Bill Spence

Personal information
- Full name: William Eden Spence
- Born: 17 March 1882 Sydney, New South Wales, Australia
- Died: 28 July 1948 (aged 66) Sydney, New South Wales, Australia

Playing information
- Position: Second-row, Lock, Prop
Club
| Years | Team | Pld | T | G | FG | P |
| 1910–14 | South Sydney | 56 | 10 | 2 | 0 | 34 |
Representative
| Years | Team | Pld | T | G | FG | P |
| 1910 | Australia | 1 | 0 | 0 | 0 | 0 |
| 1910–12 | New South Wales | 6 | 4 | 0 | 0 | 12 |
| 1911–12 | Metropolis | 3 | 0 | 0 | 0 | 0 |
- Source: As of 2 May 2019

= Bill Spence (rugby league) =

Australian rugby league footballer

Bill Spence (1882-1948) was an Australian professional rugby league footballer who played in the 1910s. He played for South Sydney in the New South Wales Rugby League (NSWRL) competition.

==Background==
Spence played rugby union for South Sydney before switching codes to play rugby league in 1910.

==Playing career==
Spence made his first grade debut for Souths against Balmain in Round 1 1910. At the end of the 1910 season, Souths reached the NSWRL grand final against Newtown looking to be the first team to win 3 premierships in a row. Spence played in the match as Souths held a 4-2 lead late in the game.
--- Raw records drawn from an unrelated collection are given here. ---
(** [filepath.WalkDir(root, fn)] for a callback that never returns
    [filepath.SkipDir]: [fn] on the entry itself first; for a directory,
    then, when [os.ReadDir] fails, [fn] once more with the error, otherwise the
    entries in the sorted order [os.ReadDir] returns them. *)
Fixpoint walkdir_calls (p : path) (t : node) : list wcall :=
  match t with
  | File _ _ => [WCall p t false]
  | Dir r es =>
      WCall p t false ::
        (if r then flat_map (fun e => walkdir_calls (p </> e.1) e.2) es
         else [WCall p t true])
  end.

(** [filepath.Walk(root, fn)]: a directory is read first and [fn] is called
    once, with the read error if there is one; the entries follow only when
    the read succeeded. *)
Fixpoint walk_calls (p : path) (t : node) : list wcall :=
  match t with
  | File _ _ => [WCall p t false]
  | Dir r es =>
      if r then WCall p t false :: flat_map (fun e => walk_calls (p </> e.1) e.2) es
      else [WCall p t true]
  end.

(** ** Lookup *)

Lemma lookup_app t p q :
  lookup t (p ++ q) = match lookup t p with Some c => lookup c q | None => None end.
Proof.
  revert t; induction p as [|x p IH]; intros t; simpl; [done|].
  destruct t as [r d|r es]; [done|]. destruct (find_entry x es); [apply IH|done].
Qed.

(** Every path that [os.Stat] finds is among [paths]. *)
Lemma lookup_in_paths t p n : lookup t p = Some n -> In p (paths t).
Proof.
  revert t; induction p as [|x p IH]; intros t; simpl.
  - intros _. destruct t; by left.
  - destruct t as [r d|r es]; [done|].
    destruct (find_entry x es) as [c|] eqn:E; [|done]. intros Hl.
    right. apply in_flat_map. exists (x, c). split; [by apply find_entry_Some|].
    apply in_map. eauto.
Qed.

Lemma put_entry_elem x n e (es : entries) : In e (put_entry x n es) -> e = (x, n) \/ In e es.
Proof.
  induction es as [|[y c] es IH]; simpl; [naive_solver|].
  destruct (name_compare x y); simpl; naive_solver.
Qed.

Lemma del_entry_elem x e (es : entries) : In e (del_entry x es) -> In e es.
Proof.
  induction es as [|[y c] es IH]; simpl; [done|].
  case_bool_decide; simpl; naive_solver.
Qed.

Lemma wf_dir r (es : entries) :
  wf (Dir r es) = true <->
  sorted_names es = true /\ (forall e, In e es -> valid_component e.1 = true /\ wf e.2 = true).
Proof.
  simpl. split.
  - intros H. apply andb_prop in H as [Hs Hf]. split; [done|]. intros e He.
    eapply forallb_forall in Hf; [|exact He]. by apply andb_prop in Hf.
  - intros [Hs Hf]. apply andb_true_intro. split; [done|].
    apply forallb_forall. intros e He. apply andb_true_intro. by apply Hf.
Qed.

Lemma lookup_wf t p n : wf t = true -> lookup t p = Some n -> wf n = true.
Proof.
  revert t; induction p as [|x p IH]; intros t Hwf; simpl; [by intros [= <-]|].
  destruct t as [r d|r es]; [done|].
  destruct (find_entry x es) as [c|] eqn:E; [|done].
  apply IH. apply wf_dir in Hwf as [_ Hes].
  apply find_entry_Some in E. apply (Hes _ E).
Qed.

(** Updating a directory's entries keeps the tree well formed when the update
    does. *)
Lemma update_dir_wf t p f t' :
  (forall r es, wf (Dir r es) = true -> wf (Dir r (f es)) = true) ->
  wf t = true -> update_dir t p f = Some t' -> wf t' = true.
Proof.
  intros Hf. revert t t'; induction p as [|x p IH]; intros t t' Hwf.
  - destruct t; simpl; [done|]. intros [= <-]. by apply Hf.
  - destruct t as [r d|r es]; simpl; [done|].
    destruct (find_entry x es) as [c|] eqn:E; [|done].
    destruct (update_dir c p f) as [c'|] eqn:Ec; [|done]. intros [= <-].
    apply wf_dir in Hwf as [Hs Hes]. apply find_entry_Some in E as Hin.
    apply wf_dir. split; [by apply sorted_put|].
    intros e He. apply put_entry_elem in He as [->|He]; [|by apply Hes].
    split; [apply (Hes _ Hin)|]. apply (IH c); [apply (Hes _ Hin)|done].
Qed.

Lemma del_entry_wf x r (es : entries) :
  wf (Dir r es) = true -> wf (Dir r (del_entry x es)) = true.
Proof.
  rewrite !wf_dir. intros [Hs Hes]. split; [by apply sorted_del|].
  intros e He. apply Hes. by apply del_entry_elem in He.
Qed.

Lemma put_entry_wf x n r (es : entries) :
  valid_component x = true -> wf n = true ->
  wf (Dir r es) = true -> wf (Dir r (put_entry x n es)) = true.
Proof.
  rewrite !wf_dir. intros Hx Hn [Hs Hes]. split; [by apply sorted_put|].
  intros e He. apply put_entry_elem in He as [->|He]; [done|by apply Hes].
Qed.

(** Detaching an entry and attaching a well-formed node under a valid name
    keeps the tree well formed. *)
Lemma move_wf t q1 q2 y x n t1 t2 :
  wf t = true -> valid_component x = true -> wf n = true ->
  update_dir t q1 (del_entry y) = Some t1 ->
  update_dir t1 q2 (put_entry x n) = Some t2 -> wf t2 = true.
Proof.
  intros Hwf Hx Hn E1 E2.
  assert (wf t1 = true) as Ht1.
  { eapply update_dir_wf; [|exact Hwf|exact E1]. intros r es. apply del_entry_wf. }
  eapply update_dir_wf; [|exact Ht1|exact E2]. intros r es. by apply put_entry_wf.
Qed.

Lemma rename_keeps_wf t src dst t' :
  wf t = true -> valid_component (base dst) = true ->
  rename t src dst = inl t' -> wf t' = true.
Proof.
  intros Hwf Hv. unfold rename.
  repeat case_match; intros Heq; simplify_eq; try done.
  all: refine (move_wf _ _ _ _ _ _ _ _ Hwf Hv _ ltac:(eassumption) ltac:(eassumption)).
  all: eapply lookup_wf; [exact Hwf|eassumption].
Qed.


Lemma base_snoc p x : base (p </> x) = x.
Proof. apply last_app_single. Qed.

Lemma parent_snoc p x : parent (p </> x) = p.
Proof. apply removelast_app_single. Qed.

(** ** Order of the walk *)

Lemma not_strict_prefix_ext p s : ~ strict_prefix (p ++ s) p.
Proof.
  intros [s' [Hs' Heq]]. apply (f_equal length) in Heq.
  rewrite !length_app in Heq. destruct s'; [done|]. simpl in Heq. lia.
Qed.

(** Paths below two different entries of a directory are not ancestors of
    each other. *)
Lemma not_strict_prefix_siblings p x y s1 s2 :
  x <> y -> ~ strict_prefix ((p </> y) ++ s2) ((p </> x) ++ s1).
Proof.
  intros Hxy [s [_ Heq]]. rewrite <- !app_assoc in Heq. simpl in Heq.
  apply app_inv_head in Heq. by injection Heq.
Qed.

Lemma walkdir_calls_prefix p t c :
  In c (walkdir_calls p t) -> exists s, wc_path c = p ++ s.
Proof.
  revert p c. induction t as [r d|r es IH] using node_ind'; intros p c; simpl.
  - intros [<-|[]]. exists []. by rewrite app_nil_r.
  - intros [<-|Hc]; [exists []; by rewrite app_nil_r|].
    destruct r; [|destruct Hc as [<-|[]]; exists []; by rewrite app_nil_r].
    apply in_flat_map in Hc as [e [He Hc]].
    rewrite List.Forall_forall in IH. destruct (IH e He (p </> e.1) c Hc) as [s Hs].
    exists (e.1 :: s). by rewrite Hs, <- app_assoc.
Qed.

(** The walk visits the entries of one directory after the other: a call on
    a path below the first entry is never followed by a call on its
    ancestor. *)
Lemma flat_map_walk_ordered p x c (es : entries) :
  names_above x es ->
  forall a b, In a (walkdir_calls (p </> x) c) ->
  In b (flat_map (fun e => walkdir_calls (p </> e.1) e.2) es) ->
  ~ strict_prefix (wc_path b) (wc_path a).
Proof.
  intros Ha a b HA HB. apply in_flat_map in HB as [e [He HB]].
  destruct (walkdir_calls_prefix _ _ _ HA) as [s1 ->].
  destruct (walkdir_calls_prefix _ _ _ HB) as [s2 ->].
  apply not_strict_prefix_siblings. unfold names_above in Ha.
  rewrite List.Forall_forall in Ha. apply name_ltb_neq. by apply Ha.
Qed.

Lemma walkdir_order p t :
  wf t = true ->
  ForallOrdPairs (fun c c' => ~ strict_prefix (wc_path c') (wc_path c)) (walkdir_calls p t).
Proof.
  revert p. induction t as [r d|r es IH] using node_ind'; intros p Hwf; simpl.
  - repeat constructor.
  - constructor.
    + apply List.Forall_forall. intros c Hc.
      assert (In c (walkdir_calls p (Dir r es))) as Hin by (simpl; by right).
      destruct (walkdir_calls_prefix _ _ _ Hin) as [s ->]. apply not_strict_prefix_ext.
    + destruct r; [|repeat constructor].
      apply wf_dir in Hwf as [Hs Hes].
      induction es as [|[x c] es IHes]; simpl; [constructor|].
      inversion IH as [|? ? Hc IHrest]; subst.
      apply sorted_names_cons in Hs as [Ha Hs'].
      apply ForallOrdPairs_app.
      * apply Hc. apply (Hes (x, c)). by left.
      * apply IHes; [done|done|]. intros e He. apply Hes. by right.
      * by apply flat_map_walk_ordered.
Qed.

(** C15: [filepath.WalkDir] on a well-formed tree discovers every path before
    its descendants: no call is followed by a call on one of its ancestors. *)
Theorem walkdir_calls_ordered p t :
  wf t = true ->
  ForallOrdPairs (fun c c' => ~ strict_prefix (wc_path c') (wc_path c)) (walkdir_calls p t).
Proof. apply walkdir_order. Qed.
In the dying minutes of the match, Howard Hallett kicked the ball from the near the Souths goal line and Newtown player Albert Hawkes caught the ball on the full near the halfway line and on the touch line. The rules allowed Newtown to claim a fair mark which meant they had the chance to tie the game with a shot at goal. Newtown converted the penalty drawing the game but since they had finished first on the table during the regular season, they were declared premiership winners.

Spence was also selected to play for Australia in 1910 and featured in one test against England. Between 1910 and 1912, Spence was selected to play for New South Wales and Metropolis which was the earlier version of the current day NSW City team. In 1914, Spence played 12 games as Souths won the premiership after losing only 2 games for the entire season. Spence retired from rugby league following the premiership victory. In total, Spence played 63 times for Souths across all grades. He died on 28 July 1948.